Center for Development of Advanced Computing C-DAC [21] is an R&D organization which comes under the Ministry of Electronics and Information Technology (MeitY) of Indian government. As India is a multilingual nation, this organization developed many multilingual tools and solutions to reduce the barriers between Indian languages. All these tools and solutions are available to users for research work. It also provides Indian languages Corpora, and Dictionaries.

These are some sources of dataset aids for the exploration of new avenues in language processing tasks.
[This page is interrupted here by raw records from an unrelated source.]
(** * ax: agent composition, schema projection and the generation loop

    A shallow embedding of
    - the agent module ([processChildAgentFunction], [AxAgent]'s
      constructor, [toCamelCase], [addModelParameter],
      [removePropertiesFromSchema], [pick]), and
    - [src/text/text.ts] ([AIPrompt] and its generation loop),
    together with the properties the specification states about them.

    JavaScript objects whose identity matters (schema objects, callable
    descriptions, configuration objects, function arrays) live in a store
    indexed by locations; code that mutates them is written as store
    updates, code that throws returns [Thrown].  Strings are sequences of
    8-bit code units; [String.length] stands for JavaScript's [.length]. *)

From stdpp Require Import gmap strings list fin_maps.
From Stdlib Require Import Ascii DecimalString.

#[local] Set Warnings "-register-all".
#[local] Set Default Proof Using "Type".
#[local] Open Scope string_scope.

(** ** Exceptions and state *)

Inductive outcome (A : Type) : Type :=
  | Ok (a : A)
  | Thrown (message : string).
Arguments Ok {A} a.
Arguments Thrown {A} message.

(** A computation over a state [S] that either returns or throws; a throw
    keeps the state reached so far (JavaScript does not roll back). *)
Definition M (S A : Type) : Type := S → outcome A * S.

#[export] Instance M_ret {S} : MRet (M S) := λ A a s, (Ok a, s).
#[export] Instance M_bind {S} : MBind (M S) := λ A B f m s,
  match m s with
  | (Ok a, s') => f a s'
  | (Thrown e, s') => (Thrown e, s')
  end.

Definition throw {S A} (message : string) : M S A := λ s, (Thrown message, s).
Definition get {S} : M S S := λ s, (Ok s, s).
Definition modify {S} (f : S → S) : M S unit := λ s, (Ok tt, f s).

(** [for (const x of xs) body(x)] *)
Fixpoint for_of {S A} (xs : list A) (body : A → M S unit) : M S unit :=
  match xs with
  | [] => mret tt
  | x :: rest => body x ;; for_of rest body
  end.

(** Object references. *)
Abbreviation loc := positive.

(** [xs.join(sep)] *)
Fixpoint join (sep : string) (xs : list string) : string :=
  match xs with
  | [] => EmptyString
  | [x] => x
  | x :: rest => x +:+ sep +:+ join sep rest
  end.

(** ASCII classification used by [/[^a-zA-Z0-9]/], [toLowerCase] and
    [toUpperCase] on the characters that survive that split. *)
Definition is_upper (c : ascii) : bool :=
  let n := nat_of_ascii c in ((65 <=? n) && (n <=? 90))%nat.
Definition is_lower (c : ascii) : bool :=
  let n := nat_of_ascii c in ((97 <=? n) && (n <=? 122))%nat.
Definition is_digit (c : ascii) : bool :=
  let n := nat_of_ascii c in ((48 <=? n) && (n <=? 57))%nat.
Definition is_alnum (c : ascii) : bool := is_upper c || is_lower c || is_digit c.
Definition to_lower (c : ascii) : ascii :=
  if is_upper c then ascii_of_nat (nat_of_ascii c + 32) else c.
Definition to_upper (c : ascii) : ascii :=
  if is_lower c then ascii_of_nat (nat_of_ascii c - 32) else c.

Fixpoint string_map (f : ascii → ascii) (s : string) : string :=
  match s with
  | EmptyString => EmptyString
  | String c rest => String (f c) (string_map f rest)
  end.

(** [s.split(/[^a-zA-Z0-9]/)]: every non-alphanumeric character is a
    separator, empty words are kept. *)
Fixpoint split_non_alnum (s : string) : list string :=
  match s with
  | EmptyString => [EmptyString]
  | String c rest =>
      if is_alnum c then
        match split_non_alnum rest with
        | w :: ws => String c w :: ws
        | [] => [String c EmptyString]
        end
      else EmptyString :: split_non_alnum rest
  end.

Fixpoint mapi_from {A B} (i : nat) (f : A → nat → B) (xs : list A) : list B :=
  match xs with
  | [] => []
  | x :: rest => f x i :: mapi_from (S i) f rest
  end.


(** ** Running a bind *)

Lemma bind_ok {S A B} (m : M S A) (f : A → M S B) (s : S) (a : A) (s' : S) :
  m s = (Ok a, s') → (m ≫= f) s = f a s'.
Proof. intros H. unfold mbind, M_bind. by rewrite H. Qed.

Lemma bind_thrown {S A B} (m : M S A) (f : A → M S B) (s : S) (e : string) (s' : S) :
  m s = (Thrown e, s') → (m ≫= f) s = (Thrown e, s').
Proof. intros H. unfold mbind, M_bind. by rewrite H. Qed.



(** Unfolds the monad down to the state it is run on. *)
Ltac run := repeat (progress (simpl; unfold mbind, M_bind, mret, M_ret, throw, modify)); simpl.

(** [tauto] on the propositions of the goal only: it would otherwise take
    the functions in the context for implications. *)
Ltac propositional :=
  repeat match goal with
         | f : ?A → _ |- _ =>
             lazymatch type of A with Prop => fail | _ => clear f end
         end;
  tauto.
Module Agent.

(** *** Data *)

(** [AxFunctionJSONSchema]: the declaration is outside the sources at hand;
    the fields are the ones the code reads and writes.  Nested property
    schemas are held by value, so cloning a cell is a deep copy. *)
Inductive AxFunctionJSONSchema : Type := JSONSchema {
  type : string;
  properties : option (gmap string AxFunctionJSONSchema);
  required : option (list string);
  enum : option (list string);
  description : option string;
}.

(** An entry of [AxAIModelList]. *)
Record AxAIModel : Type := {
  key : string;
  model : string;
  model_description : string;
}.

Record AxAgentFeatures : Type := {
  canConfigureSmartModelRouting : bool;
  excludeFieldsFromPassthrough : list string;
}.

(** The [options] argument of [processChildAgentFunction]. *)
Record ProcessOptions : Type := {
  debug : bool;
  opt_disableSmartModelRouting : bool;
  opt_excludeFieldsFromPassthrough : list string;
  opt_canConfigureSmartModelRouting : bool;
}.

(** [AxAgentOptions], as far as the agent reads it. *)
Record AxAgentOptions : Type := {
  disableSmartModelRouting : option bool;
  agent_excludeFieldsFromPassthrough : option (list string);
}.

Section Model.

(** [V]: JavaScript values held in argument objects; [R]: what a callable
    returns; [FuncOptions]: the second argument of a callable. *)
Context {V R FuncOptions : Type}.

(** An argument object, by own property. *)
Abbreviation Args := (gmap string V).

(** [AxFunction].  [parameters] is a reference to a schema object.  A call
    yields what it wrote to [process.stdout] and its result. *)
Record AxFunction : Type := {
  name : string;
  func_description : string;
  parameters : option loc;
  func : Args → FuncOptions → list string * R;
}.

Record store : Type := {
  schemas : gmap loc AxFunctionJSONSchema;
  functions : gmap loc AxFunction;
}.

Abbreviation Op := (M store).

(** *** Store primitives *)

Definition allocSchema (s : AxFunctionJSONSchema) : Op loc := λ st,
  let l := fresh (dom (schemas st)) in
  (Ok l, {| schemas := <[l := s]> (schemas st); functions := functions st |}).

Definition readSchema (l : loc) : Op AxFunctionJSONSchema := λ st,
  match schemas st !! l with
  | Some s => (Ok s, st)
  | None => (Thrown "dangling schema reference", st)
  end.

Definition updateSchema (l : loc) (f : AxFunctionJSONSchema → AxFunctionJSONSchema) : Op unit :=
  modify (λ st, {| schemas := alter f l (schemas st); functions := functions st |}).

Definition allocFunction (f : AxFunction) : Op loc := λ st,
  let l := fresh (dom (functions st)) in
  (Ok l, {| schemas := schemas st; functions := <[l := f]> (functions st) |}).

Definition readFunction (l : loc) : Op AxFunction := λ st,
  match functions st !! l with
  | Some f => (Ok f, st)
  | None => (Thrown "dangling function reference", st)
  end.

Definition updateFunction (l : loc) (f : AxFunction → AxFunction) : Op unit :=
  modify (λ st, {| schemas := schemas st; functions := alter f l (functions st) |}).

(** [structuredClone(schema)] *)
Definition structuredClone (l : loc) : Op loc :=
  s ← readSchema l; allocSchema s.

(** *** Schema projection *)

(** [delete newSchema.properties[key]] *)
Definition deleteProperty (key : string) (s : AxFunctionJSONSchema) : AxFunctionJSONSchema :=
  {| type := type s;
     properties := delete key <$> properties s;
     required := required s;
     enum := enum s;
     description := description s |}.

(** [Object.defineProperty(newSchema, 'required', { value, ... })] *)
Definition defineRequired (value : list string) (s : AxFunctionJSONSchema) : AxFunctionJSONSchema :=
  {| type := type s;
     properties := properties s;
     required := Some value;
     enum := enum s;
     description := description s |}.

Definition removePropertiesFromSchema (schema : loc) (keys : list string) : Op loc :=
  newSchema ← structuredClone schema;
  s ← readSchema newSchema;
  (match properties s with
   | Some _ => for_of keys (λ key, updateSchema newSchema (deleteProperty key))
   | None => mret tt
   end) ;;
  s ← readSchema newSchema;
  (match required s with
   | Some req =>
       let filteredRequired := filter (λ r, r ∉ keys) req in
       updateSchema newSchema (defineRequired filteredRequired)
   | None => mret tt
   end) ;;
  mret newSchema.

Definition modelDescription (models : list AxAIModel) : string :=
  "The AI model to use for this function call. Available options: " +:+
  join ", " (map (λ m, "`" +:+ key m +:+ "` " +:+ model_description m) models).

(** The schema [addModelParameter] starts from when [parameters] is
    absent. *)
Definition emptyObjectSchema : AxFunctionJSONSchema :=
  {| type := "object"; properties := Some ∅; required := Some [];
     enum := None; description := None |}.

(** [modelProperty] *)
Definition modelProperty (models : list AxAIModel) : AxFunctionJSONSchema :=
  {| type := "string"; properties := None; required := None;
     enum := Some (map key models);
     description := Some (modelDescription models) |}.

(** [baseSchema.properties?.model]: a property, when present, is a schema
    object and so truthy. *)
Definition addModelParameter (parameters : option loc) (models : list AxAIModel) : Op loc :=
  baseSchema ← match parameters with
               | Some p => structuredClone p
               | None => allocSchema emptyObjectSchema
               end;
  base ← readSchema baseSchema;
  if bool_decide (is_Some (properties base ≫= (.!! "model"))) then
    mret baseSchema
  else
    let newProperties := <["model" := modelProperty models]> (default ∅ (properties base)) in
    let newRequired := (default [] (required base) ++ ["model"])%list in
    allocSchema {| type := type base; properties := Some newProperties;
                   required := Some newRequired; enum := enum base;
                   description := description base |}.

(** *** Passthrough *)

(** [pick(obj, keys)]; [key in obj] is read as "is an own property". *)
Definition pick (obj : Args) (keys : list string) : Args :=
  foldl (λ result key,
           match obj !! key with
           | Some v => <[key := v]> result
           | None => result
           end) ∅ keys.

(** [{ ...childArgs, ...pick(parentValues, injectionKeys) }] *)
Definition updatedChildArgs (parentValues : Args) (injectionKeys : list string)
    (childArgs : Args) : Args :=
  pick parentValues injectionKeys ∪ childArgs.

Context (stringify : Args → string).

Definition commonKeys (parentInputKeys : list string) (childKeys : gset string) : list string :=
  filter (λ key, key ≠ "model") (filter (λ key, key ∈ childKeys) parentInputKeys).

Definition injectionKeys (parentInputKeys : list string) (childKeys : gset string)
    (exclusions : list string) : list string :=
  filter (λ key, key ∉ exclusions) (commonKeys parentInputKeys childKeys).

Definition setParameters (p : option loc) (f : AxFunction) : AxFunction :=
  {| name := name f; func_description := func_description f;
     parameters := p; func := func f |}.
As there is a scarcity of resources for many regional languages, researchers contributed their own datasets and also conducted their desired language processing tasks on these.
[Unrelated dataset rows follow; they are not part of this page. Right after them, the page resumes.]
(** What makes the scoring of the object at [l] run through on cached
    vectors: its counters convert, and the vector cached for its id is
    valid and has the length of the user vector. *)
Definition scorable {RT : Runtime} (user_emb : list R) (w : world) (l : loc)
  : Prop :=
  exists (c : record) v t likes views comments,
    w_heap w !! l = Some c
    /\ counter c "likes" "likeCount" 0 = Ok likes
    /\ counter c "viewCount" "views" 1 = Ok views
    /\ counter c "commentsCount" "commentCount" 0 = Ok comments
    /\ w_cache w !! _cache_key "content_emb" (Py.str (content_id_of c))
       = Some (CEmb v)
    /\ w_cache_times w !! _cache_key "content_emb" (Py.str (content_id_of c))
       = Some t
    /\ w_now w - t < IZR CACHE_TTL
    /\ length user_emb = length v.

(** ** Clocks, counts and what the cache may hold *)

Section Bookkeeping.

Context {RT : Runtime}.

(** The same client looked at when the clock shows [t]. *)
Definition set_now (t : R) (w : world) : world :=
  mk_world (w_cache w) (w_cache_times w) (w_heap w) (w_store w) (w_faults w) t
           (w_rng w) (w_connected w).

(** [len(self._cache.get(name, {}))] *)
Definition cache_len (name : string) (w : world) : nat :=
  match w_cache w !! name with
  | None => 0
  | Some (CEmb v) => length v
  | Some (CItems ls) => length ls
  | Some (CIds ids) => length ids
  end.

(** [get_embedding_counts]: the two lookups use the bare table names. *)
Definition get_embedding_counts : M (nat * nat) :=
  gets (fun w => (cache_len "user_emb" w, cache_len "content_emb" w)).

End Bookkeeping.

(** The entry under [k] is fresh: it has a time less than [CACHE_TTL]
    seconds back. *)
Definition fresh {RT : Runtime} (k : string) (w : world) : Prop :=
  exists t, w_cache_times w !! k = Some t /\ w_now w - t < IZR CACHE_TTL.

(** The table a listing is scanned from and the [Limit] of the scan. *)
Definition listing_table (x : listing) : store -> list record :=
  match x with Posts => posts | Videos => ott_videos end.
Definition listing_limit (x : listing) : nat :=
  match x with Posts => 500%nat | Videos => 200%nat end.

(** With the store reachable from now on, [m] leaves it so. *)
Definition quiet {RT : Runtime} {A} (m : M A) : Prop :=
  forall w, w_faults w = [] -> w_faults (snd (m w)) = [].

(** An embedding of the configured dimension. *)
Definition has_dim (p : payload) : Prop :=
  exists v, p = CEmb v /\ length v = EMBEDDING_DIM.

(** A list of objects that all exist among the first [n] of the heap. *)
Definition items_below (n : nat) (p : payload) : Prop :=
  exists ls, p = CItems ls /\ Forall (fun l : nat => (l < n)%nat) ls.

(** The payload [p] is of the kind that the namespace of the key [k]
    holds. *)
Definition fits (n : nat) (k : string) (p : payload) : Prop :=
  (forall u, k = _cache_key "user_emb" u -> has_dim p)
  /\ (forall c, k = _cache_key "content_emb" c -> has_dim p)
  /\ (forall u, k = _cache_key "follows" u -> is_ids p)
  /\ (forall x, k = _cache_key "posts" x -> items_below n p)
  /\ (forall x, k = _cache_key "videos" x -> items_below n p)
  /\ (forall x, k = _cache_key "behavior" x -> items_below n p).

(** Every vector of the two embedding tables has the configured
    dimension. *)
Definition stored_dims (s : store) : Prop :=
  (forall u v, user_embeddings s !! u = Some v -> length v = EMBEDDING_DIM)
  /\ (forall c v, content_embeddings s !! c = Some v -> length v = EMBEDDING_DIM).

(** The state of a client whose caches were filled by its own methods:
    a key with a time has a payload of its namespace's kind, nothing sits
    under a bare table name, and the stored vectors have the configured
    dimension. *)
Record client_ok {RT : Runtime} (w : world) : Prop := {
  ok_timed : forall k t, w_cache_times w !! k = Some t ->
             exists p, w_cache w !! k = Some p /\ fits (length (w_heap w)) k p;
  ok_names : forall k, is_Some (w_cache w !! k) ->
             k <> "user_emb" /\ k <> "content_emb";
  ok_stored : stored_dims (w_store w)
}.

(** A content record that the feature construction and the scoring read
    without raising: its counters convert and its id, if any, is a
    string. *)
Definition record_ok (c : record) : Prop :=
  (exists z, counter c "likes" "likeCount" 0 = Ok z)
  /\ (exists z, counter c "viewCount" "views" 1 = Ok z)
  /\ (exists z, counter c "commentsCount" "commentCount" 0 = Ok z)
  /\ (exists z, counter1 c "shares" = Ok z)
  /\ id_encodable c.

(** A client in order, all of whose objects and table items satisfy [G],
    and for which the objects [L] exist. *)
Definition catalog_ok {RT : Runtime} (G : record -> Prop) (L : list loc)
    (w : world) : Prop :=
  client_ok w
  /\ Forall G (w_heap w)
  /\ Forall G (posts (w_store w))
  /\ Forall G (ott_videos (w_store w))
  /\ Forall (fun l : nat => (l < length (w_heap w))%nat) L.

(** [m], run in the state [w], returns a value and leaves a state that
    satisfy [Q], or raises and leaves a state that satisfies [E]. *)
Definition wp {RT : Runtime} {A} (m : M A) (Q : A -> world -> Prop)
    (E : world -> Prop) (w : world) : Prop :=
  match m w with
  | (Ok a, w') => Q a w'
  | (Raise _, w') => E w'
  end.

(** ** The behaviour history and the engine of [server_production.py] *)

(** The behaviour table as [get_user_behavior] gets to see it: the items
    the query for a user returns when it is issued at a clock reading for
    the last [days] days with the given [Limit], most recent first. *)
Class BehaviorTable : Type := {
  query_behavior : string -> R -> Z -> nat -> list record
}.

(** [float(s)] for a string is taken from the interpreter. *)
Class FloatParser : Type := {
  float_of_string : string -> option R
}.

Section Behavior.

Context {RT : Runtime} {BT : BehaviorTable}.

(** [get_user_behavior], the same in both servers. *)
Definition get_user_behavior (user_id : string) (days : Z) (limit : nat)
  : M (list loc) :=
  let cache_key :=
    _cache_key "behavior" (String.append user_id (String.append ":" (pretty days))) in
  let! cached := _is_cached cache_key in
  if cached : bool then (let! p := cache_read cache_key in as_items p)
  else
    try_except
      (run! store_call in
       let! items := gets (fun w => query_behavior user_id (w_now w) days limit) in
       let! ls := alloc_all items in
       run! cache_write cache_key (CItems ls) in
       ret ls)
      (ret []).

End Behavior.

Module RecommendationEngine.

(** [ACTION_WEIGHTS.get(action, 0)] of [server_production.py]. *)
Definition action_weight (action : Z) : R :=
  match action with
  | 0%Z => 1
  | 1%Z => 3
  | 2%Z => 5
  | 3%Z => 4
  | 4%Z => 4
  | 5%Z => - (1 / 2)
  | 6%Z => - 2
  | 7%Z => - 2
  | _ => 0
  end.

(** [float(v)] *)
Definition float {FP : FloatParser} (v : pyval) : result R :=
  match v with
  | PNone => Raise TypeError
  | PInt z => Ok (IZR z)
  | PStr s => match float_of_string s with
              | Some x => Ok x
              | None => Raise ValueError
              end
  end.

(** [d[k] += x] on a [defaultdict(float)]. *)
Definition add_score (k : pyval) (x : R) (d : gmap pyval R) : gmap pyval R :=
  <[k := default 0 (d !! k) + x]> d.

(** [d[k] += 1] on a [defaultdict(int)]. *)
Definition add_one (k : pyval) (d : gmap pyval Z) : gmap pyval Z :=
  <[k := (default 0 (d !! k) + 1)%Z]> d.

(** [min(watch_time / 60, 1) * 2] *)
Definition watch_bonus (watch_time : R) : R := Rmin (watch_time / 60) 1 * 2.

(** The body of the loop over the behaviour items: the three conversions
    come before the first update. *)
Definition tally_item {FP : FloatParser} (item : record)
    (acc : Production.preferences) : result Production.preferences :=
  let content_id := Py.get item "contentId" (PStr "") in
  match Py.int (Py.get item "actionType" (PInt 0)) with
  | Raise e => Raise e
  | Ok action =>
  let weight := action_weight action in
  let creator_id := Py.get item "contentOwnerId" (PStr "") in
  match Py.int (Py.get item "hour" (PInt 12)) with
  | Raise e => Raise e
  | Ok hour =>
  match float (Py.get item "watchTime" (PInt 0)) with
  | Raise e => Raise e
  | Ok watch_time =>
      let content_scores :=
        add_score content_id weight (Production.pref_content acc) in
      let creator_scores :=
        if Py.truthy creator_id
        then add_score creator_id (weight * (1 / 2)) (Production.pref_creators acc)
        else Production.pref_creators acc in
      let hour_activity := add_one (PInt hour) (Production.pref_active_hours acc) in
      let content_scores :=
        if Rlt_dec 0 watch_time
        then add_score content_id (watch_bonus watch_time) content_scores
        else content_scores in
      Ok (Production.mk_preferences content_scores creator_scores hour_activity)
  end end end.

Fixpoint tally {FP : FloatParser} (behavior : list record)
    (acc : Production.preferences) : result Production.preferences :=
  match behavior with
  | [] => Ok acc
  | item :: rest =>
      match tally_item item acc with
      | Ok acc' => tally rest acc'
      | Raise e => Raise e
      end
  end.

(** [compute_user_preferences]: the three tables and the interaction
    count. *)
Definition compute_user_preferences {FP : FloatParser} (behavior : list record)
  : result (Production.preferences * nat) :=
  match tally behavior (Production.mk_preferences ∅ ∅ ∅) with
  | Ok prefs => Ok (prefs, length behavior)
  | Raise e => Raise e
  end.

Section Ranking.

Context {RT : Runtime} {BT : BehaviorTable} {FP : FloatParser}.

Definition score_entry (prefs : Production.preferences) (following : list pyval)
    (l : loc) : M recommendation :=
  let! content := heap_read l in
  let! score := Production.score_content content prefs following in
  ret (mk_recommendation
         (Py.get content "contentId" (PStr ""))
         (Py.get content "_type" (PStr "unknown"))
         (round2 score)
         (Py.or (Py.get content "userId" PNone) (Py.get content "creatorId" PNone))).

(** The request counter and the latency bookkeeping are left out. *)
Definition get_recommendations (user_id : string) (limit : Z)
    (content_type : string) : M (list recommendation) :=
  let! behavior := get_user_behavior user_id 30 200 in
  let! following := get_user_follows user_id in
  let! items := mapM heap_read behavior in
  let! preferences := lift (compute_user_preferences items) in
  let! all_content := gather_content content_type in
  let! all_content :=
    filterM (fun l => let! c := heap_read l in ret (not_own user_id c)) all_content in
  let! scored := mapM (score_entry (fst preferences) following) all_content in
  ret (Py.slice_to (sort_desc scored) limit).

End Ranking.

End RecommendationEngine.

(** The weighted contribution of one behaviour item to the score of the
    content it names. *)
Definition item_content_score {FP : FloatParser} (item : record) : R :=
  match Py.int (Py.get item "actionType" (PInt 0)),
        RecommendationEngine.float (Py.get item "watchTime" (PInt 0)) with
  | Ok action, Ok watch_time =>
      RecommendationEngine.action_weight action
      + (if Rlt_dec 0 watch_time
         then RecommendationEngine.watch_bonus watch_time else 0)
  | _, _ => 0
  end.

(** The sum of the contributions of the items that name [content_id]. *)
Fixpoint content_total {FP : FloatParser} (content_id : pyval)
    (behavior : list record) : R :=
  match behavior with
  | [] => 0
  | item :: rest =>
      (if decide (Py.get item "contentId" (PStr "") = content_id)
       then item_content_score item else 0)
      + content_total content_id rest
  end.

(** A parser for the concrete environment: integer literals only. *)
Definition demo_floats : FloatParser :=
  {| float_of_string := fun s => IZR <$> Py.int_of_string s |}.

(** A history of one like of p_new, watched for 30 seconds, and a
    behaviour table that answers every query with it. *)
Definition demo_history : list record :=
  [ {[ "contentId" := PStr "p_new"; "actionType" := PInt 1;
       "watchTime" := PInt 30; "hour" := PInt 8 ]} ].

Definition demo_behavior : BehaviorTable :=
  {| query_behavior := fun _ _ _ limit => take limit demo_history |}.

(** A behaviour item whose three conversions in
    [compute_user_preferences] go through. *)
Definition history_ok {FP : FloatParser} (item : record) : Prop :=
  (exists z, Py.int (Py.get item "actionType" (PInt 0)) = Ok z)
  /\ (exists z, Py.int (Py.get item "hour" (PInt 12)) = Ok z)
  /\ (exists x, RecommendationEngine.float (Py.get item "watchTime" (PInt 0)) = Ok x).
6 Discussion and future directions

According to research firm Common Sense Advisory, 72.1% of online customers spend their time on sites in their own language while 72.4% customers prefer to buy a product with information in their own language. People understand precisely if anybody communicates to them in their mother tongue. These are some of the reasons that it’s essential to make machines understand and communicate with the user in their own language. This paper has explored various methods for language processing tasks are explored for Indian regional languages. Since Indian regional languages are morphologically rich, agglutinative and have sentences with difficult to analyze structures, less research work has been attempted in these, compared with English. There is still need for good quality dictionaries such as WordNets, Corpora for the less resourced Indian languages. Even though some good language processing systems have been developed for some Indian languages with large number of speakers, there are still many areas which are untouched such as Code-Mixed language processing, Opinion extraction and so on for many Indian regional languages. Neural based approaches are yet to be experimented in many language processing tasks. Neural Unsupervised machine translations for various low resource Indian languages are not yet experimented. Another area of potential interest is Transfer Learning, where knowledge for less resourced task is obtained by gaining knowledge from resource rich domain/tasks. This reduces the problem of overfitting in neural networks. This is being used in image processing tasks but yet to be experimented in NLP applications/tasks. Visual Question Answering [92] is also another language processing task, where language processing of questions has not been experimented in Indian languages.

7 Conclusion

In this paper, various state-of-the-art techniques and approaches used for language processing tasks are reviewed in detail. Comprehensive reviews on language processing, especially on the Indian regional languages are presented. Various methods like tokenization, machine transliteration, lemmatization, stemming, POS tagging and so on, which are the building blocks for many natural language processing tasks, are reviewed. Major approaches like lexicon/rule based, statistical based and neural networks for various tasks like Machine Translation, Sentiment Analysis and Named Entity Recognition are discussed. In this article, detailed description of various research works for tackling the problems on low resource languages (especially Indian languages) is presented. The challenges faced in making machine understand natural languages and enabling machines for natural language generation are described. The dataset sources which are available for some Indian language processing tasks are also presented. Further to the descriptive review, promising future avenues like enabling machines to understand low resource Indian languages by generating corpora, multilingual models, Transfer learning and other natural language generation tasks for Indian languages are listed. With these particular points on future work and exploration of ongoing methods, we believe that the research on Indian regional language processing will be aided.